Mutations in the nucleotide binding domain 1 signature motif region rescue processing and functional defects of cystic fibrosis transmembrane conductance regulator δF508

Abstract

The gene encoding the cystic fibrosis transmembrane conductance regulator (CFTR), an ATP binding cassette (ABC) transporter that functions as a phosphorylation-and nucleotide-regulated chloride channel, is mutated in cystic fibrosis (CF) patients. Deletion of a phenylalanine at amino acid position 508 (ΔF508) in the first nucleotide binding domain (NBD1) is the most prevalent CF-causing mutation and results in defective protein processing and reduced CFTR function, leading to chloride impermeability in CF epithelia and heterologous systems. Using a STE6/CFTRΔF508 chimera system in yeast, we isolated two novel ΔF508 revertant mutations, I539T and G550E, proximal to and within the conserved ABC signature motif of NBD1, respectively. Western blot and functional analysis in mammalian cells indicate that mutations I539T and G550E each partially rescue the CFTRΔF508 defect. Furthermore, a combination of both revertant mutations resulted in a 38-fold increase in CFTRΔF508-mediated chloride current, representing 29% of wild type channel activity.

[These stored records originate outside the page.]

Ltac norm := cbv beta iota delta [regs sp tpidr pc dmem set_pc next xsp xzr Z.eqb Pos.eqb set_xsp set_xzr] in *.
Ltac one k i dec :=
  eapply (reach_step k _ i); [reflexivity | norm; lia | dec
    | cbn [exec]; norm;
      repeat (u64s; first [rewrite load_ok by al8 | rewrite store_ok by al8]; cbn [mbind option_bind]; norm);
      u64s; reflexivity
    | norm; u64s].

Lemma run_epilogue m m1 :
  thread_ok m off thunk -> framed m m1 (thunk + 48) -> dmem m1 (tpidr m + off) <> 0 ->
  reaches m1 (fun m' => mrs_done m m' off rt (mrs + 4)).
Proof.
  intros [Hp Hs Hs16 Ht Hsl Hslot Har] [Rp Rs Rt R16 R17 R30 Rr] Rn.
  destruct m as [f s t p d], m1 as [g s1 t1 p1 e]. norm. subst p p1 s1 t1.
  destruct off_split as (Hlo & Hhi & Hsum).
  one 12%nat (Ldr_imm 30 31 16) ltac:(reflexivity).
  one 13%nat (Ldp_post 16 17 31 32) ltac:(reflexivity).
  destruct (decode_target rt Hrt) as [D14 D17].
  destruct (decode_target_add rt lo Hrt Hlo) as [D15 _].
  destruct (decode_target_add rt hi Hrt Hhi) as [_ D16].
  eapply (reach_step 14 _ (Mrs_tpidr rt)); [reflexivity | norm; lia | exact D14 | cbn [exec]; rewrite set_xzr_low by done; norm; u64s; reflexivity |].
  eapply (reach_step 15 _ (Add_imm rt rt lo)); [reflexivity | norm; lia | exact D15 | cbn [exec]; rewrite set_xsp_low, xsp_low by done; norm; rewrite upd_eq; u64s; reflexivity |].
  eapply (reach_step 16 _ (Add_imm rt rt (hi * 4096))); [reflexivity | norm; lia | exact D16 | cbn [exec]; rewrite set_xsp_low, xsp_low by done; norm; rewrite upd_eq; u64s; reflexivity |].
  eapply (reach_step 17 _ (Ldr_imm rt rt 0));
    [reflexivity | norm; lia | exact D17 | apply (exec_ldr_self _ (t + off)); norm; rewrite ?upd_eq; first [lia | al8] |].
  eapply (reach_step 18 _ (B (4 * ((mrs + 4 - (thunk + 72)) / 4)))); [reflexivity | norm; u64s; lia | now apply decode_b | cbn [exec]; norm; reflexivity |].
  apply reach_done. norm.
  split; norm; try done.
  - pose proof (Z.div_mod (mrs + 4 - (thunk + 72)) 4 ltac:(lia)) as Hq.
    rewrite (proj1 Hback), Z.add_0_r in Hq. rewrite <- Hq. u64s. lia.
  - lia.
  - intros r Hr Hne. rewrite !(upd_ne _ rt) by done.
    destruct (decide (r = 16)) as [->|]; [|destruct (decide (r = 17)) as [->|];
      [|destruct (decide (r = 30)) as [->|]]];
      repeat first [rewrite upd_eq | rewrite upd_ne by lia]; try (apply Rr; lia).
    + exact R16.
    + rewrite <- R17. f_equal. lia.
    + rewrite <- R30. f_equal. lia.
  - apply upd_eq.
Qed.

Lemma reaches_trans m (P Q : mach -> Prop) :
  reaches m P -> (forall m1, P m1 -> reaches m1 Q) -> reaches m Q.
Proof.
  intros (n & m1 & Hr & HP) HQ. destruct (HQ m1 HP) as (k & m' & Hk & HQ').
  exists (n + k)%nat, m'. split; [|done]. rewrite run_add, Hr. exact Hk.
Qed.

(** The slow path: [code[9]] to [code[11]] call the helper. *)
Lemma run_slow m m1 :
  thread_ok m off thunk -> framed m m1 (thunk + 36) ->
  reaches m1 (fun m2 => framed m m2 (thunk + 48) /\ dmem m2 (tpidr m + off) <> 0).
Proof.
  intros [Hp Hs Hs16 Ht Hsl Hslot Har] [Rp Rs Rt R16 R17 R30 Rr].
  destruct m as [f s t p d], m1 as [g s1 t1 p1 e]. norm. subst p p1 s1 t1.
  assert (code !! (thunk + 88) = Some (helper mod 2 ^ 32)) as Hlo by exact (Hcode 22 _ eq_refl).
  assert (code !! (thunk + 92) = Some (helper / 2 ^ 32)) as Hhi by exact (Hcode 23 _ eq_refl).
  eapply (reach_step 9 _ (Ldr_lit 17 52)); [reflexivity | norm; lia | reflexivity | |].
  { cbn [exec]. norm. u64s. replace (thunk + 36 + 52) with (thunk + 88) by lia.
    replace (thunk + 88 + 4) with (thunk + 92) by lia. rewrite Hlo. cbn [mbind option_bind].
    rewrite Hhi. cbn [mbind option_bind].
    replace (helper mod 2 ^ 32 + 2 ^ 32 * (helper / 2 ^ 32)) with helper
      by (rewrite (Z.div_mod helper (2 ^ 32)) at 1; lia).
    u64s. reflexivity. }
  one 10%nat (Blr 17) ltac:(reflexivity).
  rewrite upd_eq. u64s.
  set (mh := Mach _ _ _ _ _).
  destruct Hft as [Fr Fs Ft Fp Ff Fn].
  assert (reaches (first_touch mh) (fun m2 => framed (Mach f s t thunk d) m2 (thunk + 48) /\ dmem m2 (t + off) <> 0)) as R.
  { eapply (reach_step 11 _ Nop); [reflexivity | rewrite Fp; unfold mh; norm; rewrite upd_eq; u64s; lia
      | reflexivity | cbn [exec]; reflexivity |].
    apply reach_done. split; [|apply (Fn mh); unfold mh; norm; lia].
    split; unfold next, set_pc; cbn [regs sp tpidr pc dmem]; rewrite ?Fp, ?Fs, ?Ft, ?Ff by (unfold mh; norm; lia).
    all: unfold mh; norm; try done.
    - rewrite upd_eq. u64s. lia.
    - intros r Hr H1 H2 H3. rewrite Fr by lia. norm. rewrite !upd_ne by lia. now apply Rr. }
  destruct R as (n & m2 & Hn & HP). exists (S n), m2. split; [|exact HP].
  rewrite run_helper by reflexivity. exact Hn.
Qed.
(* ===== verification/Shm.v ===== *)
(** * The shared-memory pool for process-shared objects (common/hooks_shm.c)

    Processes attach to one named POSIX shared-memory object and carve
    process-shared mutexes, conditions and rwlocks out of it.  The state is the
    operating system's objects and name binding, and per process the file's
    statics ([_hybris_shm_data], [_hybris_shm_fd], [_current_mapped_size]).
    Every call runs under the pool's [access_mutex] once attached, so the calls
    of different processes are interleaved as atomic steps. *)

From Stdlib Require Import ZArith Lia Bool.
From stdpp Require Import base list numbers option relations.
From S2P Require Import Prelude.

Open Scope Z_scope.
Open Scope outcome_scope.

Module Shm.

Definition HYBRIS_DATA_SIZE : Z := 4000.
Definition HYBRIS_SHM_MASK : Z := 0xFFFFFFFFFF000000.
Definition HYBRIS_SHM_MASK_TOP : Z := 2 ^ 64 - 1 - 15.

(** LP64 layout of [hybris_shm_data_t] with a 48-byte [pthread_mutex_t] (AArch64
    glibc): [data] at offset 56, the size rounded up to 64, less one byte. *)
Definition data_offset : Z := 56.
Definition HYBRIS_SHM_DATA_HEADER_SIZE : Z := 63.

Definition MAP_FAILED : Z := 2 ^ 64 - 1.

(** A shared-memory object: its file size and the two header words the code uses. *)
Record region := Region { fsize : Z; current_offset : Z; max_offset : Z }.

(** All objects ever created and the one [HYBRIS_SHM_PATH] names. *)
Record os := Os { objs : list region; bound : option nat }.

(** The statics of one process; [obj] is the object behind its descriptor. *)
Record proc := Proc { shm_data : Z; shm_fd : Z; obj : option nat; mapped_size : Z }.

(** Results of the system calls of one library call; [s_truncate]: [ftruncate] succeeds (the code does not look). *)
Record sysres := Sys { s_open : Z; s_create : Z; s_mmap : Z; s_mremap : Z; s_truncate : bool }.

(** The header behind [_hybris_shm_data]. *)
Definition header (w : os) (p : proc) : outcome (nat * region) :=
  if (shm_data p =? 0) || (shm_data p =? MAP_FAILED) then Undef
  else match obj p with
       | Some k => match objs w !! k with Some r => Ok (k, r) | None => Undef end
       | None => Undef
       end.

Definition set_region (w : os) (k : nat) (r : region) : os := Os (<[k := r]> (objs w)) (bound w).

Definition _release_shm (w : os) (p : proc) : os * proc :=
  (Os (objs w) None, Proc 0 (-1) None (mapped_size p)).

Definition _sync_mmap_with_shm (s : sysres) (w : os) (p : proc) : outcome proc :=
  if (0 <=? shm_fd p) && negb (shm_data p =? 0) then
    let! (_, r) := header w p in
    let! need := int_add (max_offset r) HYBRIS_SHM_DATA_HEADER_SIZE in
    if mapped_size p <? need then
      let p := Proc (s_mremap s) (shm_fd p) (obj p) (mapped_size p) in
      let! (_, r) := header w p in
      let! need := int_add (max_offset r) HYBRIS_SHM_DATA_HEADER_SIZE in
      Ok (Proc (shm_data p) (shm_fd p) (obj p) need)
    else Ok p
  else Ok p.

Definition _hybris_shm_init (s : sysres) (w : os) (p : proc) : outcome (os * proc) :=
  if shm_fd p <? 0 then
    let size_to_map := HYBRIS_SHM_DATA_HEADER_SIZE + HYBRIS_DATA_SIZE in
    let fd := match bound w with Some _ => s_open s | None => -1 end in
    if 0 <=? fd then
      let! p := _sync_mmap_with_shm s w (Proc (s_mmap s) fd (bound w) size_to_map) in
      Ok (w, p)
    else
      let fd := s_create s in
      if 0 <=? fd then
        let '(w, k) := match bound w with
                       | Some k => (w, k)
                       | None => (Os (objs w ++ [Region 0 0 0]) (Some (length (objs w))), length (objs w))
                       end in
        let! r := of_option (objs w !! k) in
        let size := if s_truncate s then size_to_map else fsize r in
        let w := set_region w k (Region size (current_offset r) (max_offset r)) in
        if s_mmap s =? MAP_FAILED then
          Ok (_release_shm w (Proc (s_mmap s) fd (Some k) (mapped_size p)))
        else
          if size <? size_to_map then Undef (* the [memset] runs past the end of the object *) else
          let w := set_region w k (Region size 0 HYBRIS_DATA_SIZE) in
          Ok (w, Proc (s_mmap s) fd (Some k) size_to_map)
      else Ok (w, Proc (shm_data p) fd (obj p) (mapped_size p))
  else Ok (w, p).

Definition _hybris_shm_extend_region (s : sysres) (w : os) (p : proc) : outcome (os * proc) :=
  let! (k, r) := header w p in
  let! fsz := int_add (mapped_size p) HYBRIS_DATA_SIZE in
  let! mx := int_add (max_offset r) HYBRIS_DATA_SIZE in
  let w := set_region w k (Region (if s_truncate s then fsz else fsize r) (current_offset r) mx) in
  let! p := _sync_mmap_with_shm s w p in
  Ok (w, p).

Definition hybris_is_pointer_in_shm (ptr : Z) : bool :=
  (HYBRIS_SHM_MASK <=? ptr) && (ptr <=? HYBRIS_SHM_MASK_TOP).

Definition hybris_get_shmpointer (s : sysres) (handle : Z) (w : os) (p : proc)
  : outcome (Z * os * proc) :=
  if hybris_is_pointer_in_shm handle then
    let! (w, p) := (if shm_fd p <? 0 then _hybris_shm_init s w p else Ok (w, p)) in
    if (shm_fd p <? 0) || (shm_data p =? 0) then Ok (0, w, p)
    else
      let! p := _sync_mmap_with_shm s w p in
      let realpointer :=
        if negb (shm_data p =? 0)
        then u64 (shm_data p + data_offset + Z.land handle (2 ^ 64 - 1 - HYBRIS_SHM_MASK)) else 0 in
      Ok (realpointer, w, p)
  else Ok (0, w, p).

Definition hybris_shm_alloc (s : sysres) (size : Z) (w : os) (p : proc)
  : outcome (Z * os * proc) :=
  let! (w, p) := (if shm_fd p <? 0 then _hybris_shm_init s w p else Ok (w, p)) in
  if (shm_fd p <? 0) || (shm_data p =? 0) then Ok (0, w, p)
  else
    let! p := _sync_mmap_with_shm s w p in
    if (shm_data p =? 0) || (shm_fd p <? 0) then Ok (0, w, p)
    else
      let! (k, r) := header w p in
      let! (w, p) :=
        (if u64 (max_offset r) <=? u64 (current_offset r + size)
         then let! (w, p) := _hybris_shm_extend_region s w p in
              let! p := _sync_mmap_with_shm s w p in Ok (w, p)
         else Ok (w, p)) in
      let! (k, r) := header w p in
      let location := Z.lor (u64 (current_offset r)) HYBRIS_SHM_MASK in
      let r := Region (fsize r) (to_signed 32 (current_offset r + size)) (max_offset r) in
      Ok (location, set_region w k r, p).

(** ** The invariant of the pool *)

Definition region_ok (r : region) : Prop :=
  0 <= current_offset r <= max_offset r /\ HYBRIS_DATA_SIZE <= max_offset r /\
  max_offset r + HYBRIS_SHM_DATA_HEADER_SIZE < 2 ^ 31.

(** The object is as long as its header says. *)
Definition room (r : region) : Prop := max_offset r + HYBRIS_SHM_DATA_HEADER_SIZE <= fsize r.
Definition sized (w : os) : Prop := forall k r, objs w !! k = Some r -> region_ok r -> room r.
(** A call whose [ftruncate]s succeed keeps the objects that long. *)
Definition keeps (s : sysres) (w w' : os) : Prop := s_truncate s = true -> sized w -> sized w'.

(** A process that holds the object maps no more of it than the header says. *)
Definition proc_ok (w : os) (p : proc) : Prop :=
  0 <= shm_fd p -> shm_data p <> 0 ->
  shm_data p <> MAP_FAILED /\ exists k r, obj p = Some k /\ objs w !! k = Some r /\
    region_ok r /\ mapped_size p <= max_offset r + HYBRIS_SHM_DATA_HEADER_SIZE.

Definition os_ok (w : os) : Prop :=
  match bound w with Some k => exists r, objs w !! k = Some r /\ region_ok r | None => True end.

Ltac consts := unfold HYBRIS_DATA_SIZE, HYBRIS_SHM_DATA_HEADER_SIZE, data_offset in *.

Lemma header_ok w p k r :
  header w p = Ok (k, r) ->
  shm_data p <> 0 /\ shm_data p <> MAP_FAILED /\ obj p = Some k /\ objs w !! k = Some r.
Proof.
  unfold header. destruct (Z.eqb_spec (shm_data p) 0), (Z.eqb_spec (shm_data p) MAP_FAILED); simpl; try done.
  destruct (obj p) as [k'|]; [|done]. destruct (objs w !! k') eqn:E; [|done]. intros; simplify_eq. auto.
Qed.

Lemma header_intro w p k r :
  shm_data p <> 0 -> shm_data p <> MAP_FAILED -> obj p = Some k -> objs w !! k = Some r ->
  header w p = Ok (k, r).
Proof.
  intros H1 H2 H3 H4. unfold header.
  destruct (Z.eqb_spec (shm_data p) 0), (Z.eqb_spec (shm_data p) MAP_FAILED); try done. simpl.
  now rewrite H3, H4.
Qed.

(** After a synchronisation an attached process maps its whole object. *)
Lemma sync_spec s w p p' :
  proc_ok w p -> _sync_mmap_with_shm s w p = Ok p' ->
  shm_fd p' = shm_fd p /\ obj p' = obj p /\ proc_ok w p' /\
  (0 <= shm_fd p -> shm_data p <> 0 ->
   exists k r, header w p' = Ok (k, r) /\ region_ok r /\ mapped_size p' = max_offset r + HYBRIS_SHM_DATA_HEADER_SIZE).
Proof.
  intros Hp. unfold _sync_mmap_with_shm.
  destruct (Z.leb_spec 0 (shm_fd p)) as [Hfd|Hfd]; simpl.
  2: { intros; simplify_eq. repeat split; auto; lia. }
  destruct (Z.eqb_spec (shm_data p) 0) as [H0|H0]; simpl.
  { intros; simplify_eq. repeat split; auto; lia. }
  intros H. apply obind_ok in H as ([k r] & Hh & H). apply obind_ok in H as (need & Hn & H).
  apply header_ok in Hh as (_ & H1 & H2 & H3). apply int_add_ok in Hn as [-> Hb].
  destruct (Hp Hfd H0) as (_ & k' & r' & K1 & K2 & Hr & K3). simplify_eq.
  pose proof Hr as (R1 & R2 & R4).
  destruct (Z.ltb_spec (mapped_size p) (max_offset r + HYBRIS_SHM_DATA_HEADER_SIZE)).
  - apply obind_ok in H as ([k2 r2] & Hh & H). apply obind_ok in H as (need & Hn & H).
    apply header_ok in Hh as (D1 & D2 & D3 & D4). apply int_add_ok in Hn as [-> _]. cbn in *. simplify_eq.
    cbn. split; [done|]. split; [done|]. split.
    + intros _ _. cbn. split; [done|]. exists k, r. auto with lia.
    + intros _ _. exists k, r. split; [now apply header_intro|]. cbn. auto with lia.
  - simplify_eq. split; [done|]. split; [done|]. split; [done|]. intros _ _. exists k, r.
    split; [now apply header_intro|]. split; [done|lia].
Qed.

(** How library calls change the objects: offsets and sizes only grow. *)
Definition grows (w w' : os) : Prop :=
  forall k r, objs w !! k = Some r -> exists r', objs w' !! k = Some r' /\
    current_offset r <= current_offset r' /\ max_offset r <= max_offset r' /\ (region_ok r -> region_ok r').

Lemma grows_refl w : grows w w.
Proof. intros k r H. exists r. auto with lia. Qed.

Lemma grows_trans w1 w2 w3 : grows w1 w2 -> grows w2 w3 -> grows w1 w3.
Proof.
  intros H12 H23 k r H. destruct (H12 k r H) as (r2 & E2 & ? & ? & ?).
  destruct (H23 k r2 E2) as (r3 & E3 & ? & ? & ?). exists r3. split; [done|]. split; [lia|]. split; [lia|auto].
Qed.

Lemma proc_ok_grows w w' p : grows w w' -> proc_ok w p -> proc_ok w' p.
Proof.
  intros Hg Hp Hfd Hd. destruct (Hp Hfd Hd) as (H1 & k & r & K1 & K2 & Hr & K3).
  destruct (Hg k r K2) as (r' & E & _ & ? & ?). split; [done|]. exists k, r'. auto with lia.
Qed.

Lemma grows_set w k r r' :
  objs w !! k = Some r -> current_offset r <= current_offset r' -> max_offset r <= max_offset r' ->
  (region_ok r -> region_ok r') -> grows w (set_region w k r').
Proof.
  intros Hk H1 H2 H3 j x Hj. unfold set_region. cbn [objs].
  destruct (decide (k = j)) as [->|].
  - simplify_eq. exists r'. rewrite list_lookup_insert_eq; eauto using lookup_lt_Some.
  - exists x. rewrite list_lookup_insert_ne by done. auto with lia.
Qed.

Lemma set_region_lookup w k r r' : objs w !! k = Some r -> objs (set_region w k r') !! k = Some r'.
Proof. intros H. apply list_lookup_insert_eq. eauto using lookup_lt_Some. Qed.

The G550E mutation increased the sensitivity of CFTRΔF508 and wild type CFTR to activation by cAMP agonists and blocked the enhancement of CFTRΔF508 channel activity by 2 mM 3-isobutyl-1-methylxanthine. The data show that the ΔF508 defect can be significantly rescued by second-site mutations in the nucleotide binding domain 1 region, that includes the LSGGQ consensus motif.